Technical Debt vs. Precedence vs. Velocity
Brad Bishop
bradleyb at fuzziesquirrel.com
Tue Jan 23 12:28:28 AEDT 2018
> On Jan 19, 2018, at 11:30 AM, Vernon Mauery <vernon.mauery at linux.intel.com> wrote:
>
> Overall, the openbmc project has done a great job of keeping common things in common repositories and machine or OEM specific things in separate repositories. But there are a few (because it happens) places where technical debt has accrued. I want to support getting this sort of stuff fixed so we can have a shiny project, but at what expense? Velocity. Reality calls and I was not scoped to fix old code, only to write a new feature.

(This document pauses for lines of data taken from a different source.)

(** ** Text *)

Definition is_text (v : mxml_value) : bool := match v with XText _ _ => true | _ => false end.
Definition has_text (v : mxml_value) : bool := match v with XText _ (Some _) => true | _ => false end.
Definition is_element (v : mxml_value) : Prop := exists nm attrs, v = XElement nm attrs.
(** The string of the text node at [a]. *)
Definition text_at (hp : heap) (a : Z) : option cstr := match value <$> hp !! a with Some (XText _ s) => s | _ => None end.

Lemma first_match_Some hp m l a : first_match hp m l = Some a <->
  exists l1 l2 n, l = l1 ++ a :: l2 /\ hp !! a = Some n /\ m (value n) = true /\ first_match hp m l1 = None.
Proof.
  split.
  - induction l as [|b l IH]; [done|]. cbn [first_match]. destruct (hp !! b) as [n|] eqn:E.
    + destruct (m (value n)) eqn:Em.
      * intros [= ->]. by exists [], l, n.
      * intros (l1 & l2 & n' & -> & En & Hm & Hf)%IH. exists (b :: l1), l2, n'. cbn [first_match]. by rewrite E, Em.
    + intros (l1 & l2 & n' & -> & En & Hm & Hf)%IH. exists (b :: l1), l2, n'. cbn [first_match]. by rewrite E.
  - intros (l1 & l2 & n & -> & En & Hm & Hf). rewrite first_match_app, Hf. cbn [first_match]. by rewrite En, Hm.
Qed.
(** Only the values count, and a stronger test finds nothing where a weaker one does not. *)
Lemma first_match_None hp hp' (m m' : mxml_value -> bool) l : (forall v, m' v = true -> m v = true) ->
  (forall a, a ∈ l -> value <$> hp' !! a = value <$> hp !! a) -> first_match hp m l = None -> first_match hp' m' l = None.
Proof.
  intros Hm Hv. induction l as [|a l IH]; [done|]. cbn [first_match]. pose proof (Hv a ltac:(set_solver)) as Ha. specialize (IH ltac:(set_solver)).
  destruct (hp !! a) as [n|], (hp' !! a) as [n'|]; try done. injection Ha as ->.
  destruct (m (value n)) eqn:E; [done|]. destruct (m' (value n)) eqn:E'; [|done]. apply Hm in E'. congruence.
Qed.

Lemma set_text_loop_spec ok s hp pr c l lst k : dseg hp pr c l NULL lst ->
  set_text_loop (length l + k) ok c s hp =
  match first_match hp is_text l with
  | None => Ret None
  | Some a => '(b, hp) ← mxmlSetText ok a false s hp; Ret (Some (if b : bool then NV_OK else NV_ERROR, hp))
  end.
Proof.
  revert pr c. induction l as [|a l IH]; intros pr c; cbn [dseg]; [intros [-> _]; by destruct k|].
  intros (-> & Ha & n & E & _ & Hd). cbn [length Nat.add set_text_loop first_match]. rewrite (proj2 (Z.eqb_neq a NULL)) by done. rewrite E.
  cbn [deref mbind outcome_bind]. destruct (value n); cbn [is_text]; [by eapply IH|done|by eapply IH..].
Qed.
Lemma get_text_loop_spec hp pr c l lst k : dseg hp pr c l NULL lst ->
  get_text_loop (length l + k) c hp = Ret (a ← first_match hp has_text l; text_at hp a).
Proof.
  revert pr c. induction l as [|a l IH]; intros pr c; cbn [dseg]; [intros [-> _]; by destruct k|].
  intros (-> & Ha & n & E & _ & Hd). cbn [length Nat.add get_text_loop first_match]. rewrite (proj2 (Z.eqb_neq a NULL)) by done. rewrite E.
  cbn [deref mbind outcome_bind]. destruct (value n) as [|w [t|]| | |] eqn:Ev; cbn [has_text]; try (by eapply IH).
  cbn [mbind option_bind]. unfold text_at. rewrite E. cbn. by rewrite Ev.
Qed.
Lemma get_text_kids hp p n l : p <> NULL -> hp !! p = Some n -> is_element (value n) -> kids hp p l ->
  nv_xml_get_text p true hp = Ret (match (a ← first_match hp has_text l; text_at hp a) with Some s => (NV_OK, Some s) | None => (NV_ERROR, None) end).
Proof.
  intros Hp E (nm & attrs & Ev) Hk. pose proof (kids_length _ _ _ Hk). destruct Hk as (n' & E' & _ & Hd & _). rewrite E in E'. injection E' as <-.
  unfold nv_xml_get_text. rewrite (proj2 (Z.eqb_neq p NULL)) by done. cbn [negb orb]. rewrite E. cbn [deref mbind outcome_bind]. rewrite Ev.
  replace (size hp) with (length l + (size hp - length l))%nat by lia. by rewrite (get_text_loop_spec _ _ _ _ _ _ Hd).
Qed.
Lemma kids_payload hp p l a m v : kids hp p l -> hp !! a = Some m -> kids (<[a := set_value v m]> hp) p l.
Proof.
  intros (n & E & Hnd & Hd & Hpar) Ea. assert (dseg (<[a := set_value v m]> hp) NULL (child n) l NULL (last_child n)) as Hd' by (by apply dseg_payload).
  assert (exists n', <[a := set_value v m]> hp !! p = Some n' /\ child n' = child n /\ last_child n' = last_child n) as (n' & E' & Ec & El).
  { destruct (decide (a = p)) as [->|]; [|rewrite lookup_insert_ne by done; by exists n]. rewrite lookup_insert_eq. eexists. split; [done|]. rewrite E in Ea. by injection Ea as <-. }
  exists n'. rewrite Ec, El. split_and!; [done..|]. intros b mb Hb. destruct (decide (a = b)) as [->|]; [rewrite lookup_insert_eq|rewrite lookup_insert_ne by done; by apply Hpar].
  intros [= <-]. exact (Hpar b m Hb Ea).
Qed.
Lemma set_text_of_text ok a s (hp : heap) m : hp !! a = Some m -> is_text (value m) = true ->
  mxmlSetText ok a false s hp = Ret (if ok then (true, <[a := set_value (XText false (Some s)) m]> hp) else (false, hp)).
Proof.
  intros E Hm. unfold mxmlSetText. rewrite E. cbn [deref mbind outcome_bind]. destruct (value m) eqn:Ev; try done.
  cbn [mbind outcome_bind]. rewrite E. cbn [deref mbind outcome_bind]. rewrite Ev. by destruct ok.
Qed.

(** Setting the text of an element ends on every path.  If a child is a text, the first
    such child, and nothing else, gets the new string, or nothing changes without memory;
    otherwise a text becomes the last child.  Then the text is what is read, unless the string
    of the new node could not be copied: that is reported as a success with no text. *)
Theorem nv_xml_set_text_get new ok p s hp l n :
  p <> NULL -> hp !! p = Some n -> is_element (value n) -> kids hp p l -> (new <> NULL -> hp !! new = None) ->
  exists rc hp', nv_xml_set_text new ok p (Some s) hp = Ret (rc, hp') /\
    match first_match hp is_text l with
    | Some a =>
        if ok then rc = NV_OK /\ (exists m, hp !! a = Some m /\ hp' = <[a := set_value (XText false (Some s)) m]> hp) /\
                   nv_xml_get_text p true hp' = Ret (NV_OK, Some s)
        else rc = NV_ERROR /\ hp' = hp
    | None =>
        if new =? NULL then rc = NV_ERROR /\ hp' = hp
        else rc = NV_OK /\ kids hp' p (l ++ [new]) /\ nv_xml_get_text p true hp' = Ret (if ok then (NV_OK, Some s) else (NV_ERROR, None))
    end.
Proof.
  intros Hp E Hel Hk Hnew. pose proof (kids_length _ _ _ Hk) as Hlen. pose proof Hk as (n' & E' & Hnd & Hd & _). rewrite E in E'. injection E' as <-.
  pose proof Hel as (nm & attrs & Ev). unfold nv_xml_set_text. rewrite (proj2 (Z.eqb_neq p NULL)) by done. rewrite E. cbn [deref mbind outcome_bind]. rewrite Ev.
  replace (size hp) with (length l + (size hp - length l))%nat by lia. rewrite (set_text_loop_spec _ _ _ _ _ _ _ _ Hd).
  apply NoDup_cons in Hnd as [Hpl Hnd]. destruct (first_match hp is_text l) as [a|] eqn:Ef.
  - apply first_match_Some in Ef as (l1 & l2 & m & -> & Ea & Hm & Hf). rewrite (set_text_of_text _ _ _ _ m) by done.
    destruct ok; cbn [mbind outcome_bind]; [|eexists _, _; by split_and!].
    eexists _, _. split; [done|]. split; [done|]. split; [by exists m|].
    rewrite (get_text_kids _ p n (l1 ++ a :: l2)); [|done|rewrite lookup_insert_ne; [done|set_solver]|done|by apply kids_payload].
    rewrite first_match_app, (first_match_None hp _ is_text); [|by intros []| |done].
    2: { intros b Hb. rewrite lookup_insert_ne; [done|]. apply NoDup_app in Hnd as (_ & Hdis & _). intros ->. by apply (Hdis b Hb), elem_of_cons; left. }
    cbn [first_match]. rewrite lookup_insert_eq. cbn [set_value value has_text mbind option_bind]. unfold text_at. by rewrite lookup_insert_eq.
  - cbn [mbind outcome_bind]. unfold nv_xml_add_text. rewrite (proj2 (Z.eqb_neq p NULL)) by done. unfold mxmlNewText.
    destruct (Z.eqb_spec new NULL) as [->|Hn0]; [by eexists _, _; split|].
    destruct (new_node_spec hp p l new (XText false None) (XText false (strcopy ok s)) Hp Hk Hn0 (Hnew Hn0)) as (hp' & nn & -> & Hk' & En & Evn & _ & _ & Hv).
    cbn [mbind outcome_bind]. rewrite negb_null_ne by done. eexists _, _. split; [done|]. split; [done|]. split; [done|].
    assert (hp !! p <> None) as Hpne by congruence. assert (p <> new) as Hpn by (intros ->; by rewrite (Hnew Hn0) in Hpne).
    pose proof (Hv p Hpn) as Hvp. rewrite E in Hvp. apply fmap_Some in Hvp as (n1 & E1 & Ev1).
    rewrite (get_text_kids _ p n1 (l ++ [new])); [|done|done|by rewrite <- Ev1|done].
    rewrite first_match_app, (first_match_None hp _ is_text); [|by intros []| |done].
    + cbn [first_match]. rewrite En, Evn. destruct ok; cbn [strcopy has_text mbind option_bind]; [|done]. unfold text_at. rewrite En. cbn. by rewrite Evn.
    + intros b Hb. apply Hv. intros ->. destruct (dseg_nonnull _ _ _ _ _ _ _ Hd Hb) as [_ [? ?]]. rewrite (Hnew Hn0) in *. done.
Qed.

I am not the only one running into this issue, so I thought it best to start a discussion.
>
> Things like:
> 1) Incorrect coding style (whitespace, braces, upper/lower/snake/camel)

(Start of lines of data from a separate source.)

Lemma fix_loop_spec fuel h root t n fs :
  focus t n -> ctx fs n -> held h root t fs -> (length fs < fuel)%nat ->
  exists h' root', fix_loop fuel h root (addr t) = Ret (h', root') /\ repaired (plug t fs) h' root'.
Proof.
  revert h root t n fs. induction fuel as [|fuel IH]; intros h root t n fs Hf Hc Hh Hl; [lia|]. cbn [fix_loop].
  assert (t <> Leaf) as Hne by (destruct Hf as [(? & ? & ? & ? & -> & _)]; done).
  assert (forall m, rb (plug t fs) m -> repaired (plug t fs) h root) as Hdone.
  { intros m Hm. exists (plug t fs), m. split_and!; try done. by apply plug_not_leaf. }
  destruct fs as [|f fs].
  { pose proof Hh as (_ & _ & ->). simpl. rewrite Z.eqb_refl. exists h, (addr t). split; [done|]. apply (Hdone n). by apply focus_rb. }
  pose proof Hh as (Hrep & Hnd & Hroot). destruct (Z.eqb_spec (addr t) root) as [E|_].
  { rewrite Hroot in E. by apply addr_not_root in E. }
  apply rep_plug in Hrep as [Hrt (Hf0 & Ef & _)].
  pose proof Hf as [(pt & l & x & r & Et & _)]. rewrite Et in Hrt. destruct Hrt as (_ & Ept & _).
  assert (addr t = pt) as Ea by (by rewrite Et). rewrite Ea, Ept. cbn [deref mbind outcome_bind color parent above]. change (RED =? BLACK) with false. cbv iota.
  rewrite Ef. cbn [deref mbind outcome_bind]. rewrite color_cell.
  destruct (ctx_inv _ _ _ Hc) as [(Hb & _ & _)|(g & fs' & -> & Hr & _ & _ & Hg & _ & Hc2)].
  - rewrite Hb. change (BLACK =? RED) with false. cbv iota. exists h, root. split; [done|].
    destruct (rb_plug t (f :: fs) n) as (m & Hm & _); [by apply focus_rb|done|by right|]. by apply (Hdone m).
  - rewrite Hr. change (RED =? RED) with true. cbv iota.
    destruct (fix_step_spec h root t n f g fs' Hf Hc Hr Hh) as (h1 & root1 & t1 & E1 & H1 & Hk & Ha & Hcase).
    rewrite Ea in E1. rewrite E1. cbn [mbind outcome_bind].
    assert (keys (plug t1 fs') = keys (plug t (f :: g :: fs')) /\ addrs (plug t1 fs') ≡ₚ addrs (plug t (f :: g :: fs'))) as [Hk' Ha'].
    { change (f :: g :: fs') with ([f; g] ++ fs'). rewrite plug_app. split; [by apply keys_plug|by apply addrs_plug_perm]. }
    simpl in Hl.
    destruct Hcase as [Hf1|(Hrb & Hbl & Hne1)].
    + destruct (IH h1 root1 t1 (S n) fs' Hf1 Hc2 H1) as (h' & root' & E' & t' & m & Hh' & Hne' & Hk2 & Ha2 & Hm); [lia|].
      exists h', root'. split; [done|]. exists t', m. split_and!; try done; [by rewrite Hk2|by rewrite Ha2].
    + (* the next turn ends the loop *)
      destruct fuel as [|fuel]; [lia|]. cbn [fix_loop]. exists h1, root1. split.
      * destruct (addr t1 =? root1); [done|]. destruct t1 as [|a1 c1 l1 x1 r1]; [done|]. simpl in Hbl. subst c1.
        destruct H1 as (H1 & _). apply rep_plug in H1 as [(_ & E2 & _) _]. simpl addr. rewrite E2. done.
      * destruct (rb_plug t1 fs' (S n) Hrb Hc2) as (m & Hm & _); [by left|].
        exists (plug t1 fs'), m. split_and!; try done.
        by apply plug_not_leaf.
Qed.

(** ** The descent *)

Definition sorted (t : tree) : Prop := StronglySorted Z.lt (keys t).

Lemma sorted_node l y r : StronglySorted Z.lt (l ++ [y] ++ r) <->
  StronglySorted Z.lt l /\ StronglySorted Z.lt r /\ Forall (fun z => z < y) l /\ Forall (fun z => y < z) r.
Proof.
  induction l as [|z l IH]; cbn [app].
  - split; [intros H; apply StronglySorted_inv in H as [? ?]; split_and!; [constructor|done|constructor|done]|].
    intros (_ & ? & _ & ?). by constructor.
  - split.
    + intros H. apply StronglySorted_inv in H as [H1 H2]. apply IH in H1 as (? & ? & ? & ?). apply Forall_app in H2 as [Hl Hr].
      apply Forall_cons in Hr as [Hr _]. split_and!; [by constructor|done|by constructor|done].
    + intros (H1 & H2 & H3 & H4). apply StronglySorted_inv in H1 as [H1 H5]. apply Forall_cons in H3 as [H3 H6].
      constructor; [by apply IH|]. apply Forall_app. split; [done|]. constructor; [done|].
      eapply Forall_impl; [exact H4|]. intros; simpl in *; lia.
Qed.

Fixpoint ins (pt x : Z) (t : tree) : tree :=
  match t with
  | Leaf => Node pt RED Leaf x Leaf
  | Node a c l y r => if x <? y then Node a c (ins pt x l) y r else if y <? x then Node a c l y (ins pt x r) else t
  end.
Fixpoint height (t : tree) : nat := match t with Leaf => O | Node _ _ l _ r => S (max (height l) (height r)) end.

Lemma ins_not_leaf pt x t : ins pt x t <> Leaf.
Proof. destruct t; simpl; [done|]. by repeat case_match. Qed.
Lemma ins_dup pt x t : sorted t -> x ∈ keys t -> ins pt x t = t.
Proof.
  unfold sorted. induction t as [|a c l IHl y r IHr]; cbn [keys ins]; [set_solver|].
  intros (Hl & Hr & Hly & Hry)%sorted_node Hx. rewrite Forall_forall in Hly. rewrite Forall_forall in Hry.
  destruct (Z.ltb_spec x y).
  - f_equal. apply IHl; [done|]. apply elem_of_app in Hx as [?|[->|Hx]%elem_of_cons]; [done|lia|]. apply Hry in Hx. lia.
  - destruct (Z.ltb_spec y x); [|done]. f_equal. apply IHr; [done|].
    apply elem_of_app in Hx as [Hx|[->|Hx]%elem_of_cons]; [apply Hly in Hx; lia|lia|done].
Qed.
Lemma ins_plug pt x t : sorted t -> x ∉ keys t -> exists fs, t = plug Leaf fs /\ ins pt x t = plug (Node pt RED Leaf x Leaf) fs /\
  sorted (ins pt x t) /\ keys (ins pt x t) ≡ₚ x :: keys t.
Proof.
  unfold sorted. induction t as [|a c l IHl y r IHr]; cbn [keys ins].
  { intros _ _. exists []. split_and!; try done. by repeat constructor. }
  intros (Hl & Hr & Hly & Hry)%sorted_node Hx. destruct (Z.ltb_spec x y).
  - destruct (IHl Hl) as (fs & E1 & E2 & H1 & H2); [set_solver|]. exists (fs ++ [mkFrame true a c y r]).
    rewrite !plug_app, <- E1, <- E2. split_and!; try done.
    + cbn [keys]. apply sorted_node. split_and!; try done. rewrite H2. by constructor.
    + cbn [keys]. by rewrite H2.
  - destruct (Z.ltb_spec y x); [|assert (x = y) as -> by lia; set_solver].
    destruct (IHr Hr) as (fs & E1 & E2 & H1 & H2); [set_solver|]. exists (fs ++ [mkFrame false a c y l]).
    rewrite !plug_app, <- E1, <- E2. split_and!; try done.
    + cbn [keys]. apply sorted_node. split_and!; try done. rewrite H2. by constructor.
    + cbn [keys]. rewrite H2. perm.
Qed.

> 2) Use of sdbus instead of sdbusplus
> 3) OEM code in common libraries
> 4) Lack of proper error handling
> 5) Use of insecure functions without proper range checking (memcpy, strcpy, etc.)
> 6) Use of printf/fprintf instead of log<>
>
Use (your maintainer) discretion, but I think precedence would _rarely_ be
a valid justification for new technical debt.
Our coding style, frameworks, guidelines, etc are all going to change over
time. The codebase will never be up to date in terms of the current mode
of thinking. So I would advocate for mixing code that does meet the current
guidelines with code that does not, otherwise it will just get progressively
worse.
> I am sure there are many other classes of technical debt that I did not list here. But the point is that the code base does have places where this sort of stuff exists and has not yet been fixed. What should the official stance be? To me, mixing coding styles in a single file is worse than having the same wrong coding style in a file. But the best is if the whole project matches.
>
> If someone contributes and claims that their newly added technical debt is okay
Maybe just write down the rules you want, and put them in a README in the
project repos you maintain. Then you can simply point at this when these
come up in review. Just make sure your README files get a good review
as well.
I suspect some will want things like this documented at an OpenBMC wide level
and not a per repository basis. I’m not sure if I like that or not. Maintaining
is hard, and we all have our different things that make it less hard for us to
maintain.
> because of precedence, we don't really have a way to hold them to coming back and fixing the problem.
>
> One way to fix this is to have contributors that want to claim precedence go and clean up the file FIRST and then come back with a new clean commit. But that does make for a higher bar for entry in some cases and possibly slows down velocity.
I think this is OK as long as the patch submitter has another option - adding
code that meets the current guidelines without requiring the fix-up. If they
have a personal issue with mixed styles, they can make the fix-up prior to
their edits.
>
> What say the community members on this?